Covid-19: Monoclonal antibodies authorised in US as alternative to vaccines for certain groups
BMJ 2021; 375 doi: https://doi.org/10.1136/bmj.n3064 (Published 10 December 2021) Cite this as: BMJ 2021;375:n3064The US drug regulator has granted emergency use authorisation to a combination of two monoclonal antibodies to prevent covid-19 in adults and children over 12 who are immunocompromised and may not produce an adequate response to covid vaccines and for those in whom vaccination is not recommended.
Evusheld, which is produced by AstraZeneca and given as two intramuscular injections, contains the long acting monoclonal antibodies tixagevimab and cilgavimab. Studies suggest it could prevent infection for up to six months, but it should not be used instead of vaccination where these can be given, said Patrizia Cavazzon, director of the Center for Drug Evaluation and Research at the Food and Drug Administration (FDA). “Vaccines have proven to be the best defence available against covid-19,” she said.
Tixagevimab and cilgavimab target different sites of the spike protein of SARS-CoV-2, designed to block the virus’ attachment and entry into human cells.
Evidence to support Evusheld’s emergency use authorisation comes from Provent, a randomised, double blind, placebo controlled clinical trial of over 5000 unvaccinated adults with a chronic medical condition or an increased risk of covid infection.1 Over 183 days Evusheld reduced the rate of symptomatic infection compared with placebo from 1% to 0.2%, a relative risk reduction of almost 80%.
Evusheld’s possible side effects include hypersensitivity reactions (including anaphylaxis), bleeding at the injection site, headache, fatigue, and cough, according to the emergency use authorisation.
The FDA said that serious cardiac adverse events were infrequent in Provent, although more trial participants who received Evusheld had serious cardiac adverse events, such as myocardial infarction and heart failure, compared with those on placebo.

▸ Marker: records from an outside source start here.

(** [float(v)] *)
Definition py_float (v : value) : res float :=
  match v with
  | VFloat f => Ok f
  | VInt n => float_of_int n
  | VStr s => float_of_str s
  | VTuple _ _ => Raise TypeError
  end.

(** [a op b] for the arithmetic operators.  Integer and text operands are
    written out; every other combination is the host's. *)
Definition py_arith (op : ast.operator) (a b : value) : res value :=
  match op, a, b with
  | ast.Add, VInt x, VInt y => Ok (VInt (x + y))
  | ast.Add, VStr x, VStr y => Ok (VStr (x ++ y))
  | ast.Sub, VInt x, VInt y => Ok (VInt (x - y))
  | ast.Sub, VStr _, VStr _ => Raise TypeError
  | ast.Mult, VInt x, VInt y => Ok (VInt (x * y))
  | ast.Mult, VStr _, VStr _ => Raise TypeError
  | ast.Div, VInt x, VInt y =>
      if (y =? 0)%Z then Raise ZeroDivisionError else host_arith op a b
  | ast.Div, VStr _, VStr _ => Raise TypeError
  | ast.Mod, VInt x, VInt y =>
      if (y =? 0)%Z then Raise ZeroDivisionError else Ok (VInt (x `mod` y))
  | ast.Pow, VInt x, VInt y =>
      if (0 <=? y)%Z then Ok (VInt (x ^ y))
      else if (x =? 0)%Z then Raise ZeroDivisionError
      else host_arith op a b
  | ast.Pow, VStr _, VStr _ => Raise TypeError
  | _, _, _ => host_arith op a b
  end.

(** [a == b] on operands neither of which is a float (the code sends floats
    to [math.isclose]). *)
Definition py_eq (a b : value) : res bool :=
  match a, b with
  | VInt x, VInt y => Ok (x =? y)%Z
  | VStr x, VStr y => Ok (String.eqb x y)
  | VTuple x s, VTuple y t => Ok ((x =? y)%Z && String.eqb s t)
  | VFloat _, _ | _, VFloat _ => host_compare ast.Eq a b
  | _, _ => Ok false
  end.

(** [a < b], [a > b], [a >= b], [a <= b] *)
Definition py_order (op : ast.operator) (a b : value) : res bool :=
  match a, b with
  | VInt x, VInt y =>
      match op with
      | ast.Lt => Ok (x <? y)%Z
      | ast.Gt => Ok (y <? x)%Z
      | ast.GtE => Ok (y <=? x)%Z
      | ast.LtE => Ok (x <=? y)%Z
      | _ => host_compare op a b
      end
  | VStr x, VStr y =>
      match op with
      | ast.Lt => Ok (String.ltb x y)
      | ast.Gt => Ok (String.ltb y x)
      | ast.GtE => Ok (String.leb y x)
      | ast.LtE => Ok (String.leb x y)
      | _ => host_compare op a b
      end
  | VFloat x, VFloat y =>
      match op with
      | ast.Lt => Ok (PrimFloat.ltb x y)
      | ast.Gt => Ok (PrimFloat.ltb y x)
      | ast.GtE => Ok (PrimFloat.leb y x)
      | ast.LtE => Ok (PrimFloat.leb x y)
      | _ => host_compare op a b
      end
  | VStr _, (VInt _ | VFloat _ | VTuple _ _)
  | (VInt _ | VFloat _ | VTuple _ _), VStr _ => Raise TypeError
  | _, _ => host_compare op a b
  end.

End Scalars.

(** ** The object store *)


(** The instance fields of a [Call] node.  [args] names a list object:
    [Call.__init__] appends to it and hands one list to several nodes. *)
Record CallFields := {
  _function : pyfunc;
  args : lid;
  _arg_types : list (option pytype);
  _cached_value : option value;          (* None: no memoized value *)
  _d_type : option DataType.t;
  _m_type : option MeasureType.t;
}.

(** Modelled from the spec: the value-source leaf (spec 2, "a column/value
    source leaf variant is required but is supplied by the excluded parser
    layer"; spec 6, "Value source").  It names a column of the dataset; its
    value at a row, its data type, measure type and levels are the
    runtime's [source_value], [source_data_type], [source_measure_type],
    [source_has_levels] and [source_levels]. *)
Record SourceFields := {
  column : string;
}.

(** The node classes of nodes.py, children by identity, and the column
    leaf. *)
Inductive node :=
| Num (n : value)
| Str (s : string)
| UnaryOp (op : ast.operator) (operand : oid)
| BoolOp (op : ast.operator) (values : list oid)
| Call (c : CallFields)
| BinOp (left : oid) (op : ast.operator) (right : oid)
| Compare (left : oid) (ops : list ast.operator) (comparators : list oid)
| Source (s : SourceFields).

(** An object: its class with the class's fields, and the field every
    [Node] has. *)
Record object := {
  class_ : node;
  _node_parents : list oid;
}.

(** Ghost record of what evaluation did to the world outside the nodes:
    registry functions invoked, dataset cells fetched, recalculation
    notifications delivered. *)
Inductive event :=
| Invoked (self : oid) (arguments : list pyarg)
| Fetched (self : oid) (index : Z)
| Notified (self : oid).

Record heap := {
  objects : gmap oid object;
  lists : gmap lid (list oid);
  next_oid : oid;
  next_lid : lid;
  trace : list event;
}.

Definition set_objects (f : gmap oid object -> gmap oid object) (h : heap) : heap :=
  {| objects := f (objects h); lists := lists h;
     next_oid := next_oid h; next_lid := next_lid h; trace := trace h |}.

Definition set_lists (f : gmap lid (list oid) -> gmap lid (list oid)) (h : heap) : heap :=
  {| objects := objects h; lists := f (lists h);
     next_oid := next_oid h; next_lid := next_lid h; trace := trace h |}.

Definition set_trace (f : list event -> list event) (h : heap) : heap :=
  {| objects := objects h; lists := lists h;
     next_oid := next_oid h; next_lid := next_lid h; trace := f (trace h) |}.

(** ** Computations over the store *)

Definition M (A : Type) : Type := heap -> res A * heap.

#[global] Instance M_ret : MRet M := fun A a h => (Ok a, h).

#[global] Instance M_bind : MBind M := fun A B f m h =>
  match m h with
  | (Ok a, h') => f a h'
  | (Raise e, h') => (Raise e, h')
  | (NoFuel, h') => (NoFuel, h')
  | (Dangling, h') => (Dangling, h')
  end.

Definition lift {A} (r : res A) : M A := fun h => (r, h).
Definition raise {A} (e : exn) : M A := lift (Raise e).
Definition modify (f : heap -> heap) : M unit := fun h => (Ok tt, f h).
Definition log (e : event) : M unit := modify (set_trace (fun t => t ++ [e])).

Definition deref (self : oid) : M object := fun h =>
  match objects h !! self with
  | Some o => (Ok o, h)
  | None => (Dangling, h)
  end.

Definition read_list (l : lid) : M (list oid) := fun h =>
  match lists h !! l with
  | Some a => (Ok a, h)
  | None => (Dangling, h)
  end.

(** [a[i]] *)
Definition list_item {A} (a : list A) (i : nat) : M A :=
  match a !! i with
  | Some x => mret x
  | None => raise IndexError
  end.

(** The fields of [self], which must be a [Call]. *)
Definition call_fields (self : oid) : M CallFields :=
  o ← deref self;
  match class_ o with
  | Call c => mret c
  | _ => raise AttributeError
  end.

Definition update_call (f : CallFields -> CallFields) (self : oid) : M unit :=
  o ← deref self;
  match class_ o with
  | Call c =>
      modify (set_objects
                (<[self := {| class_ := Call (f c); _node_parents := _node_parents o |}]>))
  | _ => raise AttributeError
  end.

Definition with_cached_value (v : option value) (c : CallFields) : CallFields :=
  {| _function := _function c; args := args c; _arg_types := _arg_types c;
     _cached_value := v; _d_type := _d_type c; _m_type := _m_type c |}.

Definition with_types (d : DataType.t) (m : MeasureType.t) (c : CallFields) : CallFields :=
  {| _function := _function c; args := args c; _arg_types := _arg_types c;
     _cached_value := _cached_value c; _d_type := Some d; _m_type := Some m |}.

(** The signatures of the methods that are dispatched on the class of a
    child. *)
Definition fvalue_t := oid -> Z -> Z -> bool -> M value.
Definition data_type_t := oid -> M DataType.t.
Definition measure_type_t := oid -> M MeasureType.t.

Section Methods.
Context `{Runtime}.

(** ** Node *)

(** Modelled from the spec: [FValues] of [..utils] (spec 2, "Lazy Column
    View"; spec 6, "lazy, finite, restartable"): the values of the node at
    the rows [0 .. row_count - 1], in order, the filter flag handed through,
    each evaluated when the iteration comes to it.  [Node_fvalues] is the
    view read to its end, as the [for] loop of [Call.get_levels] reads it;
    [consume] below is the view read by a function at its own pace. *)
Definition Node_fvalues (fvalue : fvalue_t) (self : oid) (row_count : Z) (filt : bool)
  : M (list value) :=
  mapM (fun index => fvalue self index row_count filt) (seqZ 0 row_count).
(** X30: the evidence breakdown lists exactly the evidence types that
    occur in the record set, each once, and under a type exactly the
    event types that occur with it, each once and with the number of
    evidence details of that evidence type and event type; an evidence
    detail whose event type is missing or empty is counted under
    "UNKNOWN"; all counts together are the number of evidence details. *)
Theorem getEvidenceTypes_breakdown (ps : list ProblemDoc) :
  let breakdown := getEvidenceTypes_body ps in
  List.NoDup (map eg_name breakdown)
  /\ sumBreakdown breakdown = length (allEvidence ps)
  /\ Forall (fun g =>
               eg_children g <> []
               /\ List.NoDup (map nv_name (eg_children g))
               /\ Forall (fun c => nv_name c <> "" /\ 0 < nv_value c)
                         (eg_children g))
            breakdown
  /\ (forall (t e : string) (n : nat),
         (exists g, In g breakdown /\ eg_name g = t
                    /\ In {| nv_name := e; nv_value := n |} (eg_children g))
         <-> 0 < n /\ n = evidenceCount t e ps)
  /\ (forall ev : Evidence,
         In ev (allEvidence ps) ->
         0 < evidenceCount (evidenceType ev) (eventTypeOrUnknown ev) ps
         /\ (eventType ev = None \/ eventType ev = Some "" ->
             eventTypeOrUnknown ev = "UNKNOWN")).
Proof.
  intros breakdown. subst breakdown. unfold getEvidenceTypes_body.
  destruct (buildEvidenceMap_spec ps) as [Hok Hsum].
  pose proof (fun t e => nestedCount_build t e ps) as Hcount.
  pose proof (fun t e n => nestedCount_In t e n _ Hok) as Hin.
  destruct Hok as [Hnd Hall]. fold (allEvidence ps) in Hsum.
  set (m := buildEvidenceMap ps) in *. clearbody m.
  split; [|split; [|split; [|split]]].
  - rewrite map_map. simpl. exact Hnd.
  - rewrite <- Hsum. clear. induction m as [| [k inner] m IH]; simpl;
      [reflexivity|]. now rewrite IH, sumValues_entries.
  - clear Hnd Hsum Hcount Hin.
    induction Hall as [| [k inner] m [Hne [Hk Hpos]] _ IH];
      simpl; constructor; [|exact IH]. simpl in *.
    split; [destruct inner; [contradiction|discriminate]|].
    split; [now rewrite names_entries|].
    clear -Hpos. induction Hpos as [| [k' n] inner H _ IH]; simpl;
      constructor; auto.
  - intros t e n. rewrite <- (Hcount t e), <- Hin. split.
    + intros (g & Hg & <- & Hc). apply in_map_iff in Hg as ([k inner] & <- & Hg).
      simpl in *. apply in_map_iff in Hc as ([e' n'] & [= -> ->] & Hc).
      now exists inner.
    + intros (inner & Hg & Hc).
      exists {| eg_name := t; eg_children := map toNamedValue inner |}.
      split; [apply in_map_iff; now exists (t, inner)|].
      split; [reflexivity|]. simpl. apply in_map_iff. now exists (e, n).
  - intros ev Hev. split.
    + unfold evidenceCount.
      assert (H : In ev (List.filter
                           (evidenceOf (evidenceType ev) (eventTypeOrUnknown ev))
                           (allEvidence ps))).
      { apply filter_In. split; [exact Hev|]. unfold evidenceOf.
        now rewrite !String.eqb_refl. }
      destruct (List.filter _ _); [destruct H|simpl; lia].
    + unfold eventTypeOrUnknown. now intros [-> | ->].
Qed.

End EvidenceProperties.
(** C7.  The canonical encoding lists the content fields by name in
    increasing order, with [:] after a name and [,] between members and
    nothing else around them, so a record has one encoding: any arrangement
    of its dictionary, and any record with the same content, encodes to the
    same text. *)
Theorem canonical_encoding_sorted_compact a :
  json_dumps true (py ",") (py ":") (model_dump excluded a) = Ok (canonical_text a) /\
  map fst (sorted (model_dump excluded a)) =
    ["actor"; "category"; "description"; "evidence_url"; "location";
     "quantity"; "title"; "unit"]%string /\
  StronglySorted (fun k1 k2 => str_leb (py k1) (py k2) = true /\ k1 <> k2)
    (map fst (sorted (model_dump excluded a))) /\
  (forall d, Permutation d (model_dump excluded a) ->
     json_dumps true (py ",") (py ":") d = Ok (canonical_text a)) /\
  (forall a', same_content a a' ->
     json_dumps true (py ",") (py ":") (model_dump excluded a') = Ok (canonical_text a)).
Proof.
  split; [apply json_dumps_model_dump |].
  split; [reflexivity |].
  split.
  { rewrite sorted_model_dump. simpl.
    repeat (constructor; [| repeat (constructor; [split; [reflexivity | discriminate] |]); constructor]).
    constructor. }
  split; [apply json_dumps_of_permutation |].
  intros a' Hc. rewrite (same_content_canonical_text _ _ Hc). apply json_dumps_model_dump.
Qed.

(** ** Escaping and UTF-8 can be read back *)

Ltac Zify.zify_post_hook ::= Z.to_euclidean_division_equations.

Lemma unhex_hexdigit d : d < 16 -> unhex (hexdigit d) = Some d.
Proof.
  intros Hd. unfold unhex, hexdigit.
  destruct (N.ltb_spec d 10); n_cases; f_equal; lia.
Qed.

Lemma unhex4_hex4 n r : n < 65536 -> unhex4 (hex4 n ++ r) = Some (n, r).
Proof.
  intros Hn. unfold hex4, unhex4. simpl.
  rewrite !unhex_hexdigit by (apply N.mod_lt; lia).
  f_equal. f_equal. lia.
Qed.

Lemma lor_high k x : x < 1024 -> N.lor (k * 1024) x = k * 1024 + x.
Proof.
  intros Hx. rewrite <- N.lxor_lor, N.add_nocarry_lxor; try done;
    apply N.bits_inj_iff; intros i; rewrite N.land_spec, N.bits_0;
    change 1024 with (2 ^ 10); rewrite <- N.shiftl_mul_pow2;
    (destruct (N.lt_ge_cases i 10) as [Hi | Hi];
     [ by rewrite N.shiftl_spec_low
     | rewrite <- (N.mod_small x (2 ^ 10)) by (change (2 ^ 10) with 1024; lia);
       rewrite N.mod_pow2_bits_high by done; apply andb_false_r ]).
Qed.

Lemma surrogate_pair c :
  65536 <= c -> c < 1114112 ->
  N.lor 0xd800 (N.land (N.shiftr (c - 0x10000) 10) 0x3ff) = 55296 + (c - 65536) / 1024 /\
  N.lor 0xdc00 (N.land (c - 0x10000) 0x3ff) = 56320 + (c - 65536) mod 1024.
Proof.
  intros Hlo Hhi.
  change 0x3ff with (N.ones 10). rewrite !N.land_ones, N.shiftr_div_pow2.
  change (2 ^ 10) with 1024. change 0xd800 with (54 * 1024). change 0xdc00 with (55 * 1024).
  rewrite !lor_high by (apply N.mod_lt; lia).
  change 0x10000 with 65536. split; lia.
Qed.

Lemma is_scalar_range c :
  is_scalar c = true -> c < 55296 \/ (57343 < c /\ c < 1114112).
Proof. unfold is_scalar. n_cases. Qed.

All these participants had risk factors for cardiac disease or a history of cardiovascular disease before taking part in the trial and it is not clear if Evusheld caused these cardiac adverse events, said the FDA.
Mene Pangalos, executive vice president of biopharmaceuticals research and development at AstraZeneca, said the company was working to establish Evusheld’s efficacy against the omicron variant, but that it worked to neutralise all previous SARS-CoV-2 variants.
It is thought that about 2% of the global population is at increased risk of an inadequate response to a covid-19 vaccine and could benefit from pre-exposure prophylaxis, including seven million Americans.
AstraZeneca has agreed to supply the US government with 700 000 doses of Evusheld. The US government has indicated that it plans to distribute these doses to states and territories at no cost and on a pro rata basis.
The Medicines and Healthcare Products Regulatory Agency (MHRA) has approved two monoclonal antibodies—the combination Ronapreve (casirivimab and imdevimab)1 and Xevudy (sotrovimab)2—for use in the UK as treatments, but not for use as prophylaxis.
Penny Ward, an independent pharmaceutical physician and visiting professor in pharmaceutical medicine at King’s College London, said, “Given that most immunosuppressed people may not respond well to vaccination and so remain at risk of developing covid if exposed despite vaccination this additional level of protection would considerably reduce their risk and enable them to return to a more normal life. A critical feature of this product is its long lasting effect, one shot being effective for at least six months based on currently available data and potentially for a longer period as the trial is ongoing.”
She said that the MHRA is currently reviewing Evusheld. “Given the benefit that such a product can provide, an early decision is much to be desired, particularly if retained antiviral activity against the omnicron strain is confirmed.”